Automatic indexing also depends upon clues to be found in a document. The first of the examples in Panel 10.4 is a success, because the underlying web document provides useful clues. The Altavista indexing program was able to identify the title and author. For example, the page includes the tagged element:
<title>Digital library concepts</title>
The author inserted these tags to guide web browsers in displaying the article. They are equally useful in providing guidance to automatic indexing programs.
One of the potential uses of mark-up languages, such as SGML or XML, is that the structural tags can be used by automatic indexing programs to build records for information retrieval. Within the text of a document, the string, "Marie Celeste" might be the name of a person, a book, a song, a ship, a publisher, a play, or might not even be a name. With structural mark-up, the string can be identified and labeled for what it
is. Thus, information provided by the mark-up can be used to distinguish specific categories of information, such as author, title, or date.
Automatic indexing is fast and cheap. The exact costs are commercial secrets, but they are a tiny fraction of one cent per record. For the cost of a single record created by a professional cataloguer or indexer, computer programs can generate a hundred thousand or more records. It is economically feasible to index huge numbers of items on the Internet and even to index them again at frequent intervals.

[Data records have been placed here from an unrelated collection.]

(** [str::strip_prefix] and [strip_suffix]. *)
Definition strip_prefix_str (prefix s : string) : option string :=
  if String.prefix prefix s
  then Some (String.substring (String.length prefix) (String.length s - String.length prefix) s) else None.
Definition strip_suffix_str (suffix s : string) : option string :=
  let n := (String.length s - String.length suffix)%nat in
  if decide (String.length suffix ≤ String.length s)%nat
  then if decide (String.substring n (String.length suffix) s = suffix) then Some (String.substring 0 n s) else None
  else None.

Definition staging_report_id (name : string) : option string :=
  id ← strip_prefix_str STAGING_PREFIX name;
  id ← strip_suffix_str STAGING_SUFFIX id;
  if is_report_id id then Some id else None.

Section Store.
Context {S Bytes J : Type} {clock : Clock S} {ops : PrivateFs S Bytes J}.
Notation World := (World S).

(** A failing operation as a value, and ignored results ([let _ = ...]). *)
Definition catch {X A : Type} (m : attempt X A) : attempt X (result string A) :=
  λ x, let '(r, x) := m x in (Ok r, x).
Definition ignore {X A : Type} (m : attempt X A) : attempt X unit := _ ← catch m; mret tt.
Definition pure {A : Type} (f : S → A * S) : attempt S A := λ s, let '(a, s) := f s in (Ok a, s).
Definition context (message : string) {X A : Type} (m : attempt X A) : attempt X A :=
  λ x, let '(r, x) := m x in (map_err (λ error, (message +:+ ": " +:+ error)%string) r, x).

Definition on_fs {A : Type} (m : attempt S A) : attempt World A :=
  λ w, let '(r, s) := m (fs w) in (r, mkWorld s (core w) (leases w)).
Definition update_core (f : TransactionCore → TransactionCore) : attempt World unit :=
  modify (λ w, mkWorld (fs w) (f (core w)) (leases w)).

Definition set_artifacts (m : Registry) (c : TransactionCore) : TransactionCore :=
  mkCore m (core_durability_warnings c) (destination_root c) (core_state c) (active_operations c)
    (core_committed_report c) (publication_lease c).
Definition push_warning (warning : string) (c : TransactionCore) : TransactionCore :=
  mkCore (core_artifacts c) (core_durability_warnings c ++ [warning]) (destination_root c) (core_state c)
    (active_operations c) (core_committed_report c) (publication_lease c).
Definition set_destination (d : PathBuf) (c : TransactionCore) : TransactionCore :=
  mkCore (core_artifacts c) (core_durability_warnings c) d (core_state c) (active_operations c)
    (core_committed_report c) (publication_lease c).
Definition set_state (s : ArtifactTransactionState) (c : TransactionCore) : TransactionCore :=
  mkCore (core_artifacts c) (core_durability_warnings c) (destination_root c) s (active_operations c)
    (core_committed_report c) (publication_lease c).
Definition set_active (n : Z) (c : TransactionCore) : TransactionCore :=
  mkCore (core_artifacts c) (core_durability_warnings c) (destination_root c) (core_state c) n
    (core_committed_report c) (publication_lease c).
Definition set_committed (r : option CommittedReport) (c : TransactionCore) : TransactionCore :=
  mkCore (core_artifacts c) (core_durability_warnings c) (destination_root c) (core_state c)
    (active_operations c) r (publication_lease c).
Definition set_lease (l : option PathBuf) (c : TransactionCore) : TransactionCore :=
  mkCore (core_artifacts c) (core_durability_warnings c) (destination_root c) (core_state c)
    (active_operations c) (core_committed_report c) l.

(** ** Reading and validating directories *)

Definition ensure_before_deadline (deadline : option Z) : attempt S unit :=
  match deadline with
  | None => mret tt
  | Some d => now ← pure instant_now;
              if decide (d ≤ now) then fail "prepared report recovery deadline elapsed" else mret tt
  end.

Definition open_private_file (p : PathBuf) : attempt S (OpenFile Bytes) :=
  f ← open_private_file_optional p;
  match f with Some f => mret f | None => fail "cannot safely open private file: not found" end.

Definition read_dir (p : PathBuf) : attempt S (list (result string DirEntry)) :=
  entries ← read_dir_optional p;
  match entries with Some entries => mret entries | None => fail "No such file or directory" end.

Inductive ManifestReadError : Type := ManifestNotFound | Unsafe (error : string).

Definition read_manifest_file (p : PathBuf) : S → result ManifestReadError Bytes * S := λ s,
  let '(f, s) := open_private_file_optional p s in
  (f ← map_err (λ error, Unsafe ("manifest cannot be opened safely: " +:+ error)%string) f;
   f ← ok_or f ManifestNotFound;
   '(kind, len) ← map_err (λ error, Unsafe ("cannot inspect manifest: " +:+ error)%string) (metadata f);
   match kind with
   | RegularFile =>
       if decide (MAX_MANIFEST_BYTES < len) then Err (Unsafe "manifest exceeds size limit") else
       bytes ← map_err (λ error, Unsafe ("cannot read manifest: " +:+ error)%string) (read_to_end f);
       if decide (MAX_MANIFEST_BYTES < byte_length bytes)
       then Err (Unsafe "manifest grew beyond size limit while reading") else Ok bytes
   | _ => Err (Unsafe "manifest is not a regular file")
   end, s).

Definition load_manifest_inner (p : PathBuf) : attempt S (ReportManifest J) := λ s,
  let '(bytes, s) := read_manifest_file p s in
  (bytes ← map_err (λ error, match error with
                             | ManifestNotFound => "cannot read report manifest: not found"
                             | Unsafe error => "cannot read report manifest: " +:+ error
                             end%string) bytes;
   map_err (λ error, ("invalid report manifest: " +:+ error)%string) (from_slice bytes), s).

(** The scan of [validate_exact_directory_bounded]: the sizes of the entries
    other than an expected manifest, and whether that was seen. *)
Fixpoint scan_directory (directory : PathBuf) (manifest_expected : bool) (max_entries : Z) (deadline : option Z)
    (inspected : Z) (entries : list (result string DirEntry)) (actual : gmap string Z) (saw_manifest : bool)
    : attempt S (gmap string Z * bool) :=
  match entries with
  | [] => mret (actual, saw_manifest)
  | entry :: entries =>
      _ ← ensure_before_deadline deadline;
      if decide (max_entries ≤ inspected) then fail "report directory contains too many entries" else
      '(name, utf8) ← context "cannot read report directory entry" (of_result entry);
      if negb utf8 then fail "report directory contains a non-UTF-8 name" else
      if manifest_expected && bool_decide (name = MANIFEST_FILE_NAME) then
        _ ← context "cannot safely inspect report manifest" (open_private_file (directory ++ [name]));
        scan_directory directory manifest_expected max_entries deadline (inspected + 1) entries actual true
      else
      file ← context "cannot safely inspect report artifact" (open_private_file (directory ++ [name]));
      '(_, len) ← context "cannot inspect report artifact" (of_result (metadata file));
      scan_directory directory manifest_expected max_entries deadline (inspected + 1) entries
        (<[name := len]> actual) saw_manifest
  end.

(** The sorted key vectors of two maps are equal exactly when their key sets are. *)
Definition validate_exact_directory_bounded (directory : PathBuf) (registered : Registry)
    (manifest_expected : bool) (max_entries : Z) (deadline : option Z) : attempt S unit :=
  entries ← context "cannot enumerate report directory" (read_dir directory);
  '(actual, saw_manifest) ← scan_directory directory manifest_expected max_entries deadline 0 entries ∅ false;
  if decide (dom registered ≠ dom actual) then fail "report artifact set differs from manifest" else
  if manifest_expected && negb saw_manifest then fail "prepared report has no manifest" else mret tt.

Definition validate_exact_directory (directory : PathBuf) (registered : Registry) (manifest_expected : bool)
    : attempt S unit :=
  validate_exact_directory_bounded directory registered manifest_expected MAX_RECOVERY_REPORT_ENTRIES None.

Fixpoint validate_sizes (directory : PathBuf) (artifacts : list ManifestArtifact) (deadline : option Z)
    : attempt S unit :=
  match artifacts with
  | [] => mret tt
  | a :: artifacts =>
      _ ← ensure_before_deadline deadline;
      file ← context "cannot safely open manifest artifact" (open_private_file (directory ++ [path a]));
      '(kind, len) ← context "cannot inspect manifest artifact" (of_result (metadata file));
      match kind with
      | RegularFile =>
          if decide (len ≠ size a) then fail "manifest size mismatch"
          else validate_sizes directory artifacts deadline
      | _ => fail "manifest artifact is not a regular file"
      end
  end.

Definition validate_manifest_sizes (directory : PathBuf) (m : ReportManifest J) (deadline : option Z)
    : attempt S unit := validate_sizes directory (manifest_artifacts m) deadline.

Context {bytes_eq : EqDecision Bytes}.

Definition revalidate_prepared_report (directory : PathBuf) (registered : Registry) (m : ReportManifest J)
    (expected_manifest_bytes : Bytes) (max_entries : Z) (deadline : option Z) : attempt S unit :=
  _ ← ensure_before_deadline deadline;
  current ← (λ s, let '(r, s) := read_manifest_file (directory ++ [MANIFEST_FILE_NAME]) s in
               (map_err (λ error, match error with
                                  | ManifestNotFound => "prepared report has no manifest"
                                  | Unsafe error => error
                                  end%string) r, s));
  if decide (current ≠ expected_manifest_bytes) then fail "prepared report manifest changed before publication" else
  _ ← validate_exact_directory_bounded directory registered true max_entries deadline;
  validate_manifest_sizes directory m deadline.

Creators of catalogs and indexes can balance costs against perceived benefits. The most expensive forms of descriptive metadata are the traditional methods used for library catalogs, and by indexing and abstracting services; structuralist Dublin Core will be moderately expensive, keeping most of the benefits while saving some costs;
minimalist Dublin Core will be cheaper, but not free; automatic indexing has the poorest quality at a tiny cost.
Attaching metadata to content
Descriptive metadata needs to be associated with the material that it describes. In the past, descriptive metadata has usually been stored separately, as an external catalog or index. This has many advantages, but requires links between the metadata and the object it references. Some digital libraries are moving in the other direction, storing the metadata and the data together, either by embedding the metadata in the object itself or by having two tightly linked objects. This approach is convenient in distributed systems and for long-term archiving, since it guarantees that computer programs have access to both the data and the metadata at the same time.
Mechanisms for associating metadata with web pages have been a subject of considerable debate. For an HTML page, a simple approach is to embed the metadata in the page, using the special HTML tag , as in Table 10.1. These are the meta tags from an HTML description of the Dublin Core Element Set. Note that the choice of tags is a system design decision. The Dublin Core itself does not specify how the metadata is associated with the material.
Table 10.1
Metadata represented with HTML <meta> tags
<meta name="DC.subject"
content="dublin core metadata element set">
<meta name="DC.subject"
content="networked object description">
<meta name="DC.publisher"
content="OCLC Online Computer Library Center, Inc.">
<meta name="DC.creator"
content="Weibel, Stuart L., [email protected].">
<meta name="DC.creator"
content="Miller, Eric J., [email protected].">
<meta name="DC.title"
content="Dublin Core Element Set Reference Page">
<meta name="DC.date"
content="1996-05-28">
<meta name="DC.form" scheme="IMT"
content="text/html">
<meta name="DC.language" scheme="ISO639"
content="en">
<meta name="DC.identifier" scheme="URL"
content="http://purl.oclc.org/metadata/dublin_core">
Since meta tags can not be used with file types other than HTML and rapidly become cumbersome, a number of organizations working through the World Wide Web Consortium have developed a more general structure known as the Resource Description Framework (RDF). RDF is described in Panel 10.5.